▶ Dataset:
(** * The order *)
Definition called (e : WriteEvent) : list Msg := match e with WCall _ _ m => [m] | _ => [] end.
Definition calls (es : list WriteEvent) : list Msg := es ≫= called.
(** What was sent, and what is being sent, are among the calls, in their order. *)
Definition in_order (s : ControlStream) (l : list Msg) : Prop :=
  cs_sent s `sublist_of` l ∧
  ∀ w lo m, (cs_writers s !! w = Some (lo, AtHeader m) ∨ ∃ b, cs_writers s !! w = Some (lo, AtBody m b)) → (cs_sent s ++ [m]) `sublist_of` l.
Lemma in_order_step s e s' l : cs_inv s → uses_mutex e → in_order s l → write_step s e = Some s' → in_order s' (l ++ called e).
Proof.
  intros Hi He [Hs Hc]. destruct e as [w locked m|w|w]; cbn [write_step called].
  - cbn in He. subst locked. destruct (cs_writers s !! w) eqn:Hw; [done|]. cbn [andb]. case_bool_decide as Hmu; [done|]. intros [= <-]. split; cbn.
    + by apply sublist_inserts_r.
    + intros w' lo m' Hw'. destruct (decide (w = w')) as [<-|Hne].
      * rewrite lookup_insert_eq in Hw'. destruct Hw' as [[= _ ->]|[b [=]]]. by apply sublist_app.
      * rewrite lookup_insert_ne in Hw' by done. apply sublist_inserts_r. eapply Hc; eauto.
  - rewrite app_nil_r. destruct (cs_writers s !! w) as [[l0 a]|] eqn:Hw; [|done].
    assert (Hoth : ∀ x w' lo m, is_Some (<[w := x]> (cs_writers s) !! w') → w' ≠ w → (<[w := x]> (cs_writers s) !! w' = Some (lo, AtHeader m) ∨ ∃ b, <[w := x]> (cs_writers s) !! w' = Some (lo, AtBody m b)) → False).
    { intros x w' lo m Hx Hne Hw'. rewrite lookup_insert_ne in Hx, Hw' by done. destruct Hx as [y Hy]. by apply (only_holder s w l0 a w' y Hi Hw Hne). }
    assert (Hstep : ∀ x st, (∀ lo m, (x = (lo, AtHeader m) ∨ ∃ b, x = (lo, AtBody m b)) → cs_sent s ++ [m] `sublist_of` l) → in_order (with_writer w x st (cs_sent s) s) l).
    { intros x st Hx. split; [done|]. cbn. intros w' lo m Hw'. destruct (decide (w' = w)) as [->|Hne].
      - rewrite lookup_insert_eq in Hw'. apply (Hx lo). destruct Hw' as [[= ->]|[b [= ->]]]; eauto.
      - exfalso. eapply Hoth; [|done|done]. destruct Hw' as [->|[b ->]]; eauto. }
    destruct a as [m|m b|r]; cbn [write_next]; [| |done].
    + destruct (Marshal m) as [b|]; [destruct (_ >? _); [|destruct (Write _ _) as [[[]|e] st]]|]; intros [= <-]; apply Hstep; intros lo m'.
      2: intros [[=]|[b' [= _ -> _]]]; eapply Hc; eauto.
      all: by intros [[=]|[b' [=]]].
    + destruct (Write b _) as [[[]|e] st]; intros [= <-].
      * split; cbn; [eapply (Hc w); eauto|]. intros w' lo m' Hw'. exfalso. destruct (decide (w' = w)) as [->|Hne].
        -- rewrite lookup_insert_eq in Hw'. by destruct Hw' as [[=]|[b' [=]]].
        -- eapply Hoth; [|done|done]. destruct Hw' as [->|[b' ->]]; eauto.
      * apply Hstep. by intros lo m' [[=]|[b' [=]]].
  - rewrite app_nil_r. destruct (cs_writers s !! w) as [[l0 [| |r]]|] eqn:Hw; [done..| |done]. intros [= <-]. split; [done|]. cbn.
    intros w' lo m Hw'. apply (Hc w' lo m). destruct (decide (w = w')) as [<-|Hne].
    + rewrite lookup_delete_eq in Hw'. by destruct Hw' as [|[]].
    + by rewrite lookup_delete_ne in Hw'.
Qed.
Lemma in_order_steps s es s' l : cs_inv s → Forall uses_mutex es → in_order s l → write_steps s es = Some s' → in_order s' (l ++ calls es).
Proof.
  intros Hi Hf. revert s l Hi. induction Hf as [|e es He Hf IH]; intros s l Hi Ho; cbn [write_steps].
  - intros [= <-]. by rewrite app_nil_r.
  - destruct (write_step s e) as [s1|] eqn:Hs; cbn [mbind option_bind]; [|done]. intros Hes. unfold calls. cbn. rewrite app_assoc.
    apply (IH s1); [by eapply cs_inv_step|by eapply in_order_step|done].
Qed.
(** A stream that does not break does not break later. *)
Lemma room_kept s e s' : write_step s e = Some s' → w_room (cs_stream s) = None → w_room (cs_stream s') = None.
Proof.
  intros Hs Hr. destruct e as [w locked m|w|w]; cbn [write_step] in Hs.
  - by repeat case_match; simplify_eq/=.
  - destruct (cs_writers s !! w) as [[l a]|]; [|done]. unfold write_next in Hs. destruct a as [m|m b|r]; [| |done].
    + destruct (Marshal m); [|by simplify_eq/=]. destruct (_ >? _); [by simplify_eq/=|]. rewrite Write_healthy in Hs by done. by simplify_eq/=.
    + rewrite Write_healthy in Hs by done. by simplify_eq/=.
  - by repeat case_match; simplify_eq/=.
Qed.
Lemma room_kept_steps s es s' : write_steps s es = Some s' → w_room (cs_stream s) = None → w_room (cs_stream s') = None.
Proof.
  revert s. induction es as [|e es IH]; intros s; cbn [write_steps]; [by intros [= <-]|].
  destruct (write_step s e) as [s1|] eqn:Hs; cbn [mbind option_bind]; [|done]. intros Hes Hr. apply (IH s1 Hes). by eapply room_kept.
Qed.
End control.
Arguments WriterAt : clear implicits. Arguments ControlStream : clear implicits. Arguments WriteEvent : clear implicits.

▶ The problem: Starting with the first line of the listing above, copy each line exactly until you have copied the line containing "by apply sublist_inserts_r.". Stop there.

▶ The completed task:
(** * The order *)
Definition called (e : WriteEvent) : list Msg := match e with WCall _ _ m => [m] | _ => [] end.
Definition calls (es : list WriteEvent) : list Msg := es ≫= called.
(** What was sent, and what is being sent, are among the calls, in their order. *)
Definition in_order (s : ControlStream) (l : list Msg) : Prop :=
  cs_sent s `sublist_of` l ∧
  ∀ w lo m, (cs_writers s !! w = Some (lo, AtHeader m) ∨ ∃ b, cs_writers s !! w = Some (lo, AtBody m b)) → (cs_sent s ++ [m]) `sublist_of` l.
Lemma in_order_step s e s' l : cs_inv s → uses_mutex e → in_order s l → write_step s e = Some s' → in_order s' (l ++ called e).
Proof.
  intros Hi He [Hs Hc]. destruct e as [w locked m|w|w]; cbn [write_step called].
  - cbn in He. subst locked. destruct (cs_writers s !! w) eqn:Hw; [done|]. cbn [andb]. case_bool_decide as Hmu; [done|]. intros [= <-]. split; cbn.
    + by apply sublist_inserts_r.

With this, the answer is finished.